Culturas
Comentarios de un estilita
03
Dic
2013
19:44
La agonía de la universidad
Por Gonzalo Abril

No se trata sólo de tasas y becas. No sólo de la restauración de un escandaloso modelo clasista de acceso a los llamados estudios superiores, por importante que ello sea. Por fin la universidad va a ser confiscada, desnaturalizada y vendida en el desguace, como el resto de los bienes y servicios públicos.
Cierto que mucho antes del actual gobierno de los exterminadores, al menos desde las reformas felipistas, se le vino inoculando una competitividad feroz, la lucha molecular de todos contra todos, se desactivó el sentido del interés colectivo y del servicio público. En la universidad ha triunfado el modelo neoliberal no como sistema de gestión de las cosas, sino como metodología de domesticación de las personas, lo que es mucho más importante. Y la gran mayoría de su profesorado, y gran parte de su alumnado, son ya especie doméstica.
Una de las primeras piezas que abatirá la actual contrarreforma educativa es la posibilidad misma del metadiscurso, es decir, de esos discursos críticos que, aunque siempre han proliferado precariamente y amenazados por la institución, se han mantenido en la universidad pública durante el último siglo. Para asegurar la operación se restringe al límite la enseñanza de la filosofía en la secundaria. Es muy fácil de entender: ni la empresa privada ni los organismos de la administración, ni el mercado ni el estado, tienen interés alguno en sostener discursos críticos. Lo que la contrarreforma neoliberal ha logrado es justamente lo contrario: importar los discursos y las prácticas instrumentales de las corporaciones privadas y de la administración. El gerencialismo, la razón administrativa, vienen a regular eso que eufemísticamente se denomina “la relación de la universidad con la sociedad”, y por lo que refiere a la regulación interna (la evaluación de planes y programas, de la aptitud del profesorado, de la investigación) se impone el discurso de la calidad, tomado del quality management empresarial, que significa justamente lo contrario de la calidad: es el discurso que legitima la total subordinación de la calidad a la cantidad. Que una práctica docente sea innovadora, creativa y democrática es un gran peligro. Lo que importa es satisfacer las variables formales de los formularios: número de horas, de cursillos, de páginas, de herramientas informáticas. Mientras la pedagogía crítica y constructivista del siglo XX aconsejaba recurrir a procedimientos como la narración y a desarrollar un contexto “comunitario” en la práctica docente (la llamada “comunidad pedagógica”), la contrarreforma del turbocapitalismo dictamina lo contrario: por un lado la primacía de las cuentas sobre los cuentos, de los números y reglas formales contra los saberes discursivos (que son, por cierto, también los saberes populares, cotidianos, comunes), de la abstracta productividad sobre la creación concreta. Y por otro, la disolución de la comunidad pedagógica, o de lo que de ella hubiere, en “equipos de formación” (no de “educación”), con amplios espacios de trabajo individualista y generalmente trivial. El actual sistema de trabajo no es más que una preparación masificada para la “sociedad de proyectos” del nuevo capitalismo, de la que hablan Boltanski y Chiapello.

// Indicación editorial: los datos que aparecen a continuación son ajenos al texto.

(* ===== verification/AppBuilder.v ===== *)
(** * The clean room application builder

    [frontend_internal/cleanroom_application_builder.py]: the sidecar
    containers of a clean room pod and the policy of each.  The builder's
    attributes are the record [Builder]; the file system, the container
    registry client ([oras]) and the YAML loader are the parameter [BuildEnv].
    Numbers in the YAML documents are integers or strings here. *)

From S2P Require Import Prelude PyStr Base64 Json JsonFacts Template PyFloat SparkModels Settings CleanroomModels.
From Stdlib Require Import Ascii.

Definition VOLUMESTATUS_MOUNT_PATH : string := "/mnt/volumestatus".
Definition TELEMETRY_MOUNT_PATH : string := "/mnt/telemetry".
Definition BLOBFUSE_READINESS_PORT_START : Z := 6300.

(** ** Dynamically typed accesses *)

(** [j[0]] for a list. *)
Definition json_first (j : json) : res json :=
  match j with
  | JArr (x :: _) => Ok x
  | JArr [] => Err (IndexError "list index out of range")
  | _ => Err (TypeError ("'" +:+ py_type j +:+ "' object is not subscriptable"))
  end.

Fixpoint str_chars (s : string) : list json :=
  match s with "" => [] | String c s' => JStr (String c "") :: str_chars s' end.

(** [for x in j] *)
Definition json_items (j : json) : res (list json) :=
  match j with
  | JArr l => Ok l
  | JObj kvs => Ok (map (fun kv => JStr kv.1) kvs)
  | JStr s => Ok (str_chars s)
  | _ => Err (TypeError ("'" +:+ py_type j +:+ "' object is not iterable"))
  end.

(** [k in j] *)
Definition json_has (k : string) (j : json) : res bool :=
  match j with
  | JObj kvs => Ok (bool_decide (is_Some (dict_lookup k kvs)))
  | JArr l => Ok (existsb (fun x => match x with JStr s => bool_decide (s = k) | _ => false end) l)
  | JStr s => Ok (str_contains k s)
  | _ => Err (TypeError ("argument of type '" +:+ py_type j +:+ "' is not iterable"))
  end.

(** [int(j)] *)
Definition json_int (j : json) : res Z :=
  match j with
  | JInt z => Ok z
  | JBool b => Ok (if b then 1 else 0)%Z
  | JStr s => py_int s
  | _ => Err (TypeError ("int() argument must be a string, a bytes-like object or a real number, not '"
                         +:+ py_type j +:+ "'"))
  end.

(** A string operand of [+]. *)
Definition json_text (j : json) : res string :=
  match j with JStr s => Ok s | _ => Err (TypeError "can only concatenate str to str") end.

Definition json_eqs (j : json) (s : string) : bool :=
  match j with JStr t => bool_decide (t = s) | _ => false end.

(** [j.append(x)] / [j.extend(xs)] *)
Definition json_extend (j : json) (xs : list json) : res json :=
  match j with
  | JArr l => Ok (JArr (l ++ xs))
  | _ => Err (AttributeError ("'" +:+ py_type j +:+ "' object has no attribute 'extend'"))
  end.

(** [d[k] = v] on a dict. *)
Definition json_set (j : json) (k : string) (v : json) : res json :=
  match j with
  | JObj kvs => Ok (JObj (dict_set k v kvs))
  | _ => Err (TypeError ("'" +:+ py_type j +:+ "' object does not support item assignment"))
  end.

Fixpoint ends_with (c : ascii) (s : string) : bool :=
  match s with
  | "" => false
  | String d "" => bool_decide (d = c)
  | String _ s' => ends_with c s'
  end.

(** [os.path.join(a, b)] *)
Definition path_join (a b : string) : string :=
  match b with
  | String "/" _ => b
  | _ => if bool_decide (a = "") || ends_with "/" a then a +:+ b else a +:+ "/" +:+ b
  end.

A la hora de programar, a lxs docentes se les obliga a rellenar formularios sobre “competencias”, “destrezas” y otras memeces burocráticas en los que se puede llegar a afirmar, por ejemplo, que un/a estudiante de doctorado en Farmacia debe tener conocimientos farmacológicos. Como si hubiera que indicarle a un amigo que nos ha visitado: “gracias por no llevarte las toallas del baño”. Es la banalidad y la estupidez ocupando el lugar de la razón pedagógica.
Por lo que se refiere a la producción científica, y según analizan los especialistas, hasta mediados del XX prevaleció un “contrato social” respecto a la ciencia que fue progresivamente erosionado hasta degenerar, con el neoliberalismo de los ochenta, en una colonización de la investigación universitaria por parte de los intereses privados y de nuevos contextos de producción tecnocientífica. Los estudios sobre el genoma humano son quizá el ejemplo más evidente de esa involución mercantil. En nuestro días se habla ya de una “ciencia post-académica”, externalizada de la universidad, que se rige por el rendimiento comercial y por las políticas de relaciones públicas (así lo explica Miguel Alcíbar).

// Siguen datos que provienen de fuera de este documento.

Definition build_base (b : SparkBuilder) : M W CleanRoomSparkApplication :=
  if str_truthy (sp_app_name b) && str_truthy (sp_image b) && str_truthy (sp_main_application_file b) then
    cb ← lift (cleanroom_builder b);
    sidecars ← Build (build_env se) cb;
    d ← lift (of_option (AttributeError "'NoneType' object has no attribute 'volumeMounts'") (sp_driver b));
    e ← lift (of_option (AttributeError "'NoneType' object has no attribute 'volumeMounts'") (sp_executor b));
    let '(drv, driver_rego) := (d : Driver * json) in
    let '(exe, profile, executor_rego) := (e : Executor * DynamicAllocationProfile * json) in
    policies ← get_spark_pod_policy b driver_rego executor_rego sidecars;
    dp ← lift (finish_pod b "driver" sidecars (driver_pod drv));
    ep ← lift (finish_pod b "executor" sidecars (executor_pod exe));
    let opts := if telemetry_on b then Some java_options else None in
    mret
      {| cr_spec :=
           {| spec_type := "Python"; spec_name := sp_app_name b; sparkVersion := "4.0.0"; mode := cluster;
              image := sp_image b; mainApplicationFile := sp_main_application_file b;
              arguments := sp_arguments b
                ++ match sp_governance b with Some _ => ["--governance-port"; "8300"] | None => [] end;
              sparkConf := spark_conf b; volumes := spark_volumes;
              driver := {| driver_pod := dp; serviceAccount := serviceAccount drv;
                           serviceLabels := serviceLabels drv; kubernetesMaster := kubernetesMaster drv;
                           driver_javaOptions := match opts with Some o => Some o | None => driver_javaOptions drv end |};
              executor := {| executor_pod := ep; instances := instances exe;
                             deleteOnTermination := deleteOnTermination exe;
                             executor_javaOptions := match opts with Some o => Some o | None => executor_javaOptions exe end |};
              dynamicAllocation := profile; exposeDriverMetrics := true; exposeExecutorMetrics := true |};
         driver_policy := policies.1; executor_policy := policies.2 |}
  else raise (ValueError "Missing required fields to build SparkApplication").

(** ** The virtual builder's [Build] *)

Definition set_image (c : V1Container) (img : json) : V1Container :=
  {| c_name := c_name c; c_image := img; c_command := c_command c; c_env := c_env c;
     c_requests := c_requests c; c_volume_mounts := c_volume_mounts c; c_privileged := c_privileged c;
     c_ports := c_ports c; c_startup_probe := c_startup_probe c; c_restart_policy := c_restart_policy c |}.

Definition set_container_mounts (c : V1Container) (vms : list V1VolumeMount) : V1Container :=
  {| c_name := c_name c; c_image := c_image c; c_command := c_command c; c_env := c_env c;
     c_requests := c_requests c; c_volume_mounts := vms; c_privileged := c_privileged c;
     c_ports := c_ports c; c_startup_probe := c_startup_probe c; c_restart_policy := c_restart_policy c |}.

(** The loop that stops at the first governance container. *)
Fixpoint override_governance (img : string) (cs : list V1Container) : list V1Container :=
  match cs with
  | [] => []
  | c :: cs' =>
      if json_eqs (c_name c) "ccr-governance" then set_image c (JStr img) :: cs'
      else c :: override_governance img cs'
  end.

Definition propagate (vm : V1VolumeMount) : V1VolumeMount :=
  if json_eqs (vm_name vm) "remotemounts" then
    {| vm_name := vm_name vm; vm_mount_path := vm_mount_path vm; vm_read_only := vm_read_only vm;
       vm_mount_propagation := JStr "Bidirectional" |}
  else vm.

Definition virtual_image (settings : CleanroomSettings) : string :=
  registry_url settings +:+ "/ccr-governance-virtual:"
    +:+ default "" (last (split_on ":" (versions_document settings))).

Definition virtual_containers (img : string) (cs : list V1Container) : list V1Container :=
  map (fun c => set_container_mounts c (map propagate (c_volume_mounts c)))
    (filter (fun c => Is_true (negb (json_eqs (c_name c) "skr"))) (override_governance img cs)).

Definition virtual_pod (img : string) (p : SparkPodSpec) : SparkPodSpec :=
  let p := set_initContainers p (virtual_containers img <$> initContainers p) in
  set_volumeMounts p (map propagate <$> volumeMounts p).

Definition build_spark (b : SparkBuilder) : M W CleanRoomSparkApplication :=
  app ← build_base b;
  mret match sp_provider b with
       | ConfidentialVirtualNode => app
       | Virtual =>
           let img := virtual_image (sp_settings b) in
           let s := cr_spec app in
           {| cr_spec := spec_with_pods s
                (driver_with_pod (driver s) (virtual_pod img (driver_pod (driver s))))
                (executor_with_pod (executor s) (virtual_pod img (executor_pod (executor s))));
              driver_policy := driver_policy app; executor_policy := executor_policy app |}
       end.
End SparkBuild.

(** * Job converters

    [utilities/job_converters.py]: from a job request to a Spark application,
    for the SQL workload and the Pi example. *)
Inductive SparkJobProviderType := SQL | PI.

Definition provider_value (p : SparkJobProviderType) : string :=
  match p with SQL => "sql" | PI => "pi" end.

(** ** The application's input *)

Definition schema_json (s : option (list (string * list (string * string)))) : json :=
  match s with
  | Some fields => JObj (map (fun kv => (kv.1, JObj (map (fun fv => (fv.1, JStr fv.2)) kv.2))) fields)
  | None => JNull
  end.

Definition dataset_json (d : DatasetInfo) (path : string) : json :=
  JObj [("name", JStr (ds_name d)); ("viewName", JStr (viewName d)); ("path", JStr path);
        ("format", JStr (DatasetFormat_value (format d))); ("schema", schema_json (schema_ d));
        ("allowedFields", JArr (map JStr (allowedFields d)))].

Definition app_input (job : JobInput) (q : SQLPart) (sink : DatasetInfo) : json :=
  JObj [("query", JStr (query q));
        ("datasets", JArr (map (fun d => dataset_json d ("/mnt/remote/" +:+ ds_name d)) (datasets job)));
        ("datasink", dataset_json sink ("/mnt/remote/" +:+ ds_name sink +:+ "/" +:+ contract_id job))].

¿Qué decir de los modos en que se evalúa la investigación universitaria en nuestros días? Como es bastante conocido, por encima del posible valor intrínseco de lo publicado, para las “agencias de evaluación de la calidad” prevalece la supuesta importancia del lugar donde se publica (revistas “indexadas”, cuyo ranking es también objeto de disputas comerciales) o los llamados “índices de impacto”. Es lo que copiaron de la universidad los diseñadores del algoritmo de búsqueda de Google: una página es tanto más relevante cuanto más se la cita. Con estos criterios de valoración, la mayoría de lxs grandes maestrxs del pensamiento y de la ciencia de los siglos pasados habrían sido expulsados sin contemplaciones de los actuales rankings de investigación.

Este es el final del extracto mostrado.